En primer lugar, es necesario que los padres y el propio paciente (dependiendo de la edad) acepten el diagnóstico.
Con una intervención paralela clínica y educativa, con un entorno familiar y escolar coordinado en técnicas, normas y pautas de actuación permitirán un ajuste escolar, social y personal satisfactorio. Si el médico o equipo profesional lo considera oportuno, el tratamiento puede incluir medicación.
El tratamiento del TDAH es multimodal, eso quiere decir que las propuestas de tratamiento son diferentes en función de las dificultades del niño y de cómo afecte el trastorno a su vida cotidiana.
El tratamiento debe ser integral y cubrir muchas áreas y consiste fundamentalmente en:
- Intervención psicológica
- Intervención educativa (padres-colegio)
- Intervención farmacológica
Para lograr éxito en el tratamiento es imprescindible encontrar un buen profesional en el que podamos confiar y en el que nos podamos apoyar, que impulse al niño a salir adelante. Los padres han de tener una actitud positiva, deseos de aprender, informarse y educarse, al igual que los profesores, parte fundamental en el tratamiento, quienes deben al igual que los padres aprender a manejarles para lograr en ellos un buen desarrollo.

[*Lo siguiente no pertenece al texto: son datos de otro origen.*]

Lemma drop_receiver_inv id (y : Sys) :
  replica_inv y → replica_inv (server_step y (DropReceiver id)).
Proof.
  intros [Hcon Hdel Htold]. split; cbn -[on_control].
  - intros j Hj. rewrite lookup_on_control. destruct (Hcon j Hj) as [k' ->]. case_decide; by eexists.
  - intros j. rewrite lookup_on_control. case_decide; [|apply Hdel].
    intros Hn%fmap_None. by apply Hdel.
  - intros j k' Hj. rewrite lookup_on_control. case_decide; [|by apply Htold].
    intros (k & _ & ->)%fmap_Some. cbn. by rewrite drop_receiver_closed.
Qed.

Lemma server_step_replica y l : replica_inv y → replica_inv (server_step y l).
Proof.
  intros Hinv. destruct l as [p id|p id|id| |id|id ss g|ev|id ss g b|b| |k|id q r|id|id|id r|r a|w];
    try (by apply deliver_inv); cbn -[on_control].
  - destruct (decide _); [|done]. by apply prepare_inv.
  - apply quiet_inv; [apply quiet_commit|done].
  - apply quiet_inv; [apply quiet_abandon|done].
  - apply quiet_inv; [apply quiet_remove_closed|done].
  - by apply resync_inv.
  - apply quiet_inv; [apply quiet_remove_connection|done].
  - by apply send_event_inv.
  - apply quiet_inv; [apply quiet_set_statistics|done].
  - apply quiet_inv; [apply quiet_bind|done].
  - apply quiet_inv; [apply quiet_publish_all|done].
  - apply quiet_inv; [apply quiet_publish_last|done].
  - by apply reply_inv.
  - by apply drop_receiver_inv.
  - apply quiet_inv; [|done]. apply quiet_alter. done.
  - apply quiet_inv; [|done]. by apply quiet_same.
  - destruct (monitor_kept _ _); [|done]. apply quiet_inv; [|done]. by apply quiet_same.
Qed.
Lemma send_command_revision c id (s : Srv) : revision (send_command c id s).2 = revision s.
Proof. unfold send_command. destruct (controls s !! id); [|done]. by destruct (control_send _ _). Qed.
(** Revisions stay 64 bits wide. *)
Lemma server_step_revision y l : revision (server y) ≤ u64_max →
  revision (server (server_step y l)) ≤ u64_max.
Proof.
  intros Hr. assert (∀ s', quiet (server y) s' → revision s' ≤ u64_max) as Hq by (by intros s' [-> _ _ _ _]).
  destruct l as [p id|p id|id| |id|id ss g|ev|id ss g b|b| |k|id q r|id|id|id r|r a|w]; cbn -[on_control].
  - destruct (decide _); [|done]. unfold prepare_connection.
    destruct (answer _ _); [|done]. destruct (fit_snapshot_message _) as [m|]; [|done].
    set (s1 := new_control id (server y)) in *.
    pose proof (send_command_revision (Send m) id s1) as Hs.
    destruct (send_command (Send m) id s1) as [[] s2]; cbn in *; by rewrite Hs.
  - apply Hq, quiet_commit.
  - apply Hq, quiet_abandon.
  - apply Hq, quiet_remove_closed.
  - unfold send_snapshot. destruct (fit_snapshot_message _); [|done]. by rewrite send_command_revision.
  - apply Hq, quiet_remove_connection.
  - unfold send_event. cbn. destruct (checked_add u64_max (revision (server y)) 1) eqn:E; cbn.
    + apply checked_add_Some in E as [-> ?]. unfold refresh_demand. by destruct (tb_monitor _).
    + unfold refresh_demand. by destruct (tb_monitor _).
  - apply Hq, quiet_set_statistics.
  - apply Hq, quiet_bind.
  - done.
  - first [done | apply Hq, quiet_publish_last].
  - by rewrite send_command_revision.
  - destruct (controls (server y) !! id) as [c|]; [|done]. by destruct (recv _) as [[? ?]|].
  - done.
  - done.
  - done.
  - by destruct (monitor_kept _ _).
Qed.
Lemma replica_start env r (a : A) (w : MW) : replica_inv (system_start env r a w).
Proof. split; cbn; [set_solver|done|set_solver]. Qed.
(* ===== verification/WsConnection.v ===== *)
(** The loop of a WebSocket connection (apps/gpservice/src/ws_connection.rs) and the
    requests it serves.

    The loop is [connection_step]: every label is one arm of its [select!], in any order, or something
    that runs beside it (the request tasks it spawned, HIP previews, the server). Times
    are in milliseconds, readings of the same clock. *)
From S2P Require Import Prelude Utf8 ThirdParty Transport Tunnel Session Service Redact.
From S2P Require Import EditedReport Lifecycle SessionRegistry WsServer Dispatcher HipPreview WsHandshake.

#[local] Open Scope N_scope.

Definition HEARTBEAT_INTERVAL : N := 15000.
Definition PONG_TIMEOUT : N := 10000.
Definition MAX_PENDING_REQUESTS : nat := 64.

Section connection.
Context {TS T : Type} `{CancellationTokens TS T}.
Context {Q : Type → Type} `{Mpsc Q} {W : Type → Type} `{Watch W}.
Context {Resources M Level MW : Type} `{MonitorHandles MW M}.
Context `{XmlTree} `{UuidFormat} `{RegexCrate} `{Base64}.
Context `{SerdeJson ServerMessage} `{SerdeJson TunnelConfiguration}.
(** The approvals are files of the host. *)
Variable hip_approval_status : string → N → option HipApprovalStatus.

Abbreviation Shared := (Lifecycle (TS:=TS) (T:=T) (Q:=Q) (W:=W)
  (Resources:=Resources) (Monitor:=M)) (only parsing).
Abbreviation Srv := (Server (Q:=Q) (W:=W) (A:=Shared) (D:=AttemptDrain (T:=T)) (MW:=MW) (M:=M)) (only parsing).
Abbreviation Pending := (PendingDispatch (T:=T)) (only parsing).

(** * The loop *)

(** What a request task does: it runs [dispatch_pending], then queues the reply. *)
Inductive RequestTask := Dispatching (request : Pending) | Replying (r : ServiceResult).

(** Why the loop ended. *)
Inductive LoopEnd :=
  | EndUnexpectedReply
  | EndClosed (reason : CloseReason.t)
  | EndMalformed
  | EndAuthentication
  | EndHeartbeat
  | EndSocket.
(* ===== verification/Widget.v ===== *)
(** The widget's daemon (apps/gpwidget/src/daemon/mod.rs, stats.rs, notify.rs and the
    messages of connect_flow.rs).

    [Daemon] has the fields of the struct that hold state. What its channels and the
    tasks it spawns hold is in [Desk]: connect flows, sleeping timers, requests on their
    way to gpservice; what others see of it is in [Output]: the last snapshot, the lines
    sent to the socket's clients, notifications. [widget_step] is one arm of
    the daemon's [select!], or one step of a task that runs beside it; a task may act
    at any moment, so time needs no model. *)
From S2P Require Import Prelude Utf8 Text ThirdParty ClientProfile Transport Tunnel Session Service WidgetModel.

#[local] Open Scope N_scope.

(** [QuitTimeout] and the watchdog sleep for [QUIT_DISCONNECT_TIMEOUT_SECS] and
    [CONNECT_WATCHDOG_SECS]; here a timer may fire as soon as it was spawned. *)
Inductive TimerMsg :=
  | ConnectWatchdog (generation : N)
  | ExpiryWarning (generation : N)
  | QuitTimeout.
#[export] Instance TimerMsg_eq_dec : EqDecision TimerMsg.
Proof. solve_decision. Defined.

(** connect_flow.rs; [respond] names a oneshot channel. *)
Inductive FlowMsg :=
  | OtpPrompt (message : string) (respond : N)
  | Submitted (request : ConnectRequest)
  | FlowFailed (error : string) (cancelled : bool).

(** ws_client.rs *)
Inductive WsNotice :=
  | NoticeEvent (event : WsEvent.t)
  | NoticeRejected (message : string)
  | Lost
  | Gone.

Module Urgency.
Inductive t := Normal | Low | Critical.
End Urgency.

Section widget.
Context {TS T : Type} `{CancellationTokens TS T} {W : Type → Type} `{Watch W}.
Context `{SerdeJson Gateway, SerdeJson (list Gateway), SerdeJson ServerMsg}.

Record FlowCtx := {
  ctx_portal : string;
  ctx_gateway_override : option string;
  ctx_config : Config;
  ctx_vpn_env : VpnEnv;
  ctx_cancel : T;
}.

(** A flow's task: its context and, once it is through, the request it handed to the WS
    task; what is left then is to report [Submitted]. *)
Record FlowTask := { flow_ctx : FlowCtx; flow_sent : option ConnectRequest }.

(** The statistics ticker: the interfaces there were before the tunnel, the epoch of
    the connection and the interval. *)
Record Ticker := { ticker_baseline : gset string; ticker_since : N; ticker_interval : N }.
Record StatsTracker := { baseline : gset string; stats_task : option Ticker }.
Definition tracker_new : StatsTracker := {| baseline := ∅; stats_task := None |}.
Definition stats_stop (t : StatsTracker) : StatsTracker :=
  {| baseline := baseline t; stats_task := None |}.
Definition on_connecting (interfaces : gset string) (t : StatsTracker) : StatsTracker :=
  {| baseline := interfaces; stats_task := stats_task (stats_stop t) |}.
Definition on_connected (since interval : N) (t : StatsTracker) : StatsTracker :=
  {| baseline := baseline t;
     stats_task := Some {| ticker_baseline := baseline (stats_stop t); ticker_since := since;
                           ticker_interval := interval |} |}.

Record Daemon := {
  model : Model;
  stats : StatsTracker;
  notifier_enabled : bool;
  connect_cancel : option T;
  pending_otp : option N;
  resume_gateway : option string;
  submitted_connect : option ConnectRequest;
  disconnect_requested : bool;
  quitting : bool;
  watchdog_generation : N;
  expiry_generation : N;
}.
Definition set_model (v : Model) (s : Daemon) : Daemon := {|
  model := v; stats := stats s; notifier_enabled := notifier_enabled s;
  connect_cancel := connect_cancel s; pending_otp := pending_otp s;
  resume_gateway := resume_gateway s; submitted_connect := submitted_connect s;
  disconnect_requested := disconnect_requested s; quitting := quitting s;
  watchdog_generation := watchdog_generation s;
  expiry_generation := expiry_generation s
|}.
Definition set_stats (v : StatsTracker) (s : Daemon) : Daemon := {|
  model := model s; stats := v; notifier_enabled := notifier_enabled s;
  connect_cancel := connect_cancel s; pending_otp := pending_otp s;
  resume_gateway := resume_gateway s; submitted_connect := submitted_connect s;
  disconnect_requested := disconnect_requested s; quitting := quitting s;
  watchdog_generation := watchdog_generation s;
  expiry_generation := expiry_generation s
|}.
Definition set_connect_cancel (v : option T) (s : Daemon) : Daemon := {|
  model := model s; stats := stats s; notifier_enabled := notifier_enabled s;
  connect_cancel := v; pending_otp := pending_otp s;
  resume_gateway := resume_gateway s; submitted_connect := submitted_connect s;
  disconnect_requested := disconnect_requested s; quitting := quitting s;
  watchdog_generation := watchdog_generation s;
  expiry_generation := expiry_generation s
|}.
Definition set_pending_otp (v : option N) (s : Daemon) : Daemon := {|
  model := model s; stats := stats s; notifier_enabled := notifier_enabled s;
  connect_cancel := connect_cancel s; pending_otp := v;
  resume_gateway := resume_gateway s; submitted_connect := submitted_connect s;
  disconnect_requested := disconnect_requested s; quitting := quitting s;
  watchdog_generation := watchdog_generation s;
  expiry_generation := expiry_generation s
|}.
Definition set_resume_gateway (v : option string) (s : Daemon) : Daemon := {|
  model := model s; stats := stats s; notifier_enabled := notifier_enabled s;
  connect_cancel := connect_cancel s; pending_otp := pending_otp s;
  resume_gateway := v; submitted_connect := submitted_connect s;
  disconnect_requested := disconnect_requested s; quitting := quitting s;
  watchdog_generation := watchdog_generation s;
  expiry_generation := expiry_generation s
|}.
Definition set_submitted_connect (v : option ConnectRequest) (s : Daemon) : Daemon := {|
  model := model s; stats := stats s; notifier_enabled := notifier_enabled s;
  connect_cancel := connect_cancel s; pending_otp := pending_otp s;
  resume_gateway := resume_gateway s; submitted_connect := v;
  disconnect_requested := disconnect_requested s; quitting := quitting s;
  watchdog_generation := watchdog_generation s;
  expiry_generation := expiry_generation s
|}.
Definition set_disconnect_requested (v : bool) (s : Daemon) : Daemon := {|
  model := model s; stats := stats s; notifier_enabled := notifier_enabled s;
  connect_cancel := connect_cancel s; pending_otp := pending_otp s;
  resume_gateway := resume_gateway s; submitted_connect := submitted_connect s;
  disconnect_requested := v; quitting := quitting s;
  watchdog_generation := watchdog_generation s;
  expiry_generation := expiry_generation s
|}.
Definition set_quitting (v : bool) (s : Daemon) : Daemon := {|
  model := model s; stats := stats s; notifier_enabled := notifier_enabled s;
  connect_cancel := connect_cancel s; pending_otp := pending_otp s;
  resume_gateway := resume_gateway s; submitted_connect := submitted_connect s;
  disconnect_requested := disconnect_requested s; quitting := v;
  watchdog_generation := watchdog_generation s;
  expiry_generation := expiry_generation s
|}.
Definition set_watchdog_generation (v : N) (s : Daemon) : Daemon := {|
  model := model s; stats := stats s; notifier_enabled := notifier_enabled s;
  connect_cancel := connect_cancel s; pending_otp := pending_otp s;
  resume_gateway := resume_gateway s; submitted_connect := submitted_connect s;
  disconnect_requested := disconnect_requested s; quitting := quitting s;
  watchdog_generation := v; expiry_generation := expiry_generation s
|}.
Definition set_expiry_generation (v : N) (s : Daemon) : Daemon := {|
  model := model s; stats := stats s; notifier_enabled := notifier_enabled s;
  connect_cancel := connect_cancel s; pending_otp := pending_otp s;
  resume_gateway := resume_gateway s; submitted_connect := submitted_connect s;
  disconnect_requested := disconnect_requested s; quitting := quitting s;
  watchdog_generation := watchdog_generation s; expiry_generation := v
|}.
Lemma submitted_request_sound_witness : ∃ l t q h,
  plays (flow_of None) l t ∧ observe t = RetF (Some (Ok q)) ∧ l = h ++ [Ev (SendE q) true] ∧
  request_sound (λ _, "origin") (λ _, "https://198.51.100.7/") (λ _, []) (λ s, s) machine (ctx None) h q ∧
  gateway_name (info_gateway (request_info q)) = "Paris".
Proof.
  destruct (played_returns true None) as (t & Hp & Ho); [vm_compute; reflexivity|].
  destruct (submitted_request_sound (λ _, "origin") (λ _, "https://198.51.100.7/") (λ _, [])
    (λ s, s) machine (ctx None) _ t Hp) as [_ Hend].
  destruct (Hend _ Ho) as (r & Hr & Hq). destruct r as [q|e]; [|by vm_compute in Hr].
  destruct (proj2 (Hq q) eq_refl) as (h & Hl & Hs).
  exists (played true None).1, t, q, h. split; [exact Hp|]. split; [by rewrite Ho, Hr|].
  split; [exact Hl|]. split; [exact Hs|].
  assert (Hg : gateway_of (played true None).2 = Some "Paris") by (vm_compute; reflexivity).
  rewrite Hr in Hg. by injection Hg.
Defined.
Lemma cancelled_flow_stops_witness : ∃ l t h ev,
  plays (flow_of None) l t ∧ l = h ++ [ev] ∧ cancels ev = true ∧ (∀ q b, Ev (SendE q) b ∉ l) ∧
  ∃ e, observe t = RetF (Some (Err e)).
Proof.
  destruct (played_returns false None) as (t & Hp & Ho); [vm_compute; reflexivity|].
  assert (Hc : match list.last (played false None).1 with Some ev => cancels ev | None => false end = true)
    by (vm_compute; reflexivity).
  destruct (list.last (played false None).1) as [ev|] eqn:El; [|done].
  apply last_Some in El as [h Hl].
  destruct (cancelled_flow_stops (λ _, "origin") (λ _, "https://198.51.100.7/") (λ _, [])
    (λ s, s) machine (ctx None) _ t h ev [] Hp Hl Hc) as (_ & Hs & Hend).
  exists (played false None).1, t, h, ev. do 4 (split; [assumption|]).
  destruct (Hend _ Ho) as (e & He & _). exists e. by rewrite Ho, He.
Defined.
Definition desk : Desk (TS := ()) (T := N) := {|
  Widget.tokens := (); flows := [{| flow_ctx := ctx None; flow_sent := None |}]; flow_queue := [];
  otp_waiting := ∅; otp_answers := []; otp_next := 0; timers := []; sending := []; requests := [];
  config_file := Ok config_default; exited := None |}.
Lemma flow_refines_task_witness : ∃ l t q,
  plays (flow_of None) l t ∧
  let k := runs (flip desk_step) desk (omap (flow_label 0) l) in
  requests k = [Connect q] ∧ length (flow_queue k) = 1%nat ∧
  desk_step (FlowSubmits 0) k = set_flows [] (send_flow (Submitted q) k).
Proof.
  destruct (played_returns true None) as (t & Hp & Ho); [vm_compute; reflexivity|].
  destruct (flow_refines_task (λ _, "origin") (λ _, "https://198.51.100.7/") (λ _, [])
    (λ s, s) machine (ctx None) _ t 0%nat desk Hp eq_refl) as (sent & Hf & Hreq & Hend).
  destruct (Hend _ Ho) as (r & Hr & Hsent & Hstep). destruct r as [q|e]; [|by vm_compute in Hr].
  set (k := runs _ _ _) in *.
  assert (Hq : length (flow_queue k) = 1%nat) by (vm_compute; reflexivity).
  assert (Hfl : length (flows k) = 1%nat) by (vm_compute; reflexivity).
  exists (played true None).1, t, q. split; [exact Hp|]. cbn zeta. fold k.
  split; [by rewrite Hreq, Hsent|]. split; [exact Hq|].
  destruct (flows k) as [|f [|]]; try discriminate Hfl. apply Hstep. rewrite Hq. vm_compute. lia.
Defined.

Padres y profesores han de tomar parte en el tratamiento del niño con un refuerzo positivo de las buenas conductas, animándoles y siendo tajantes en lo que consideramos inaceptable.
Hasta un 70-80% de niños con TDAH responde bien a la medicación, dando lugar a una rápida mejoría de los síntomas, contribuyendo a frenar las conductas impulsivas e hiperactivas, lo que permite al niño concentrarse y aprender. Sus efectos palian el trastorno, pero no lo cura. La medicación no crea adición, desde el punto de vista fisiológico.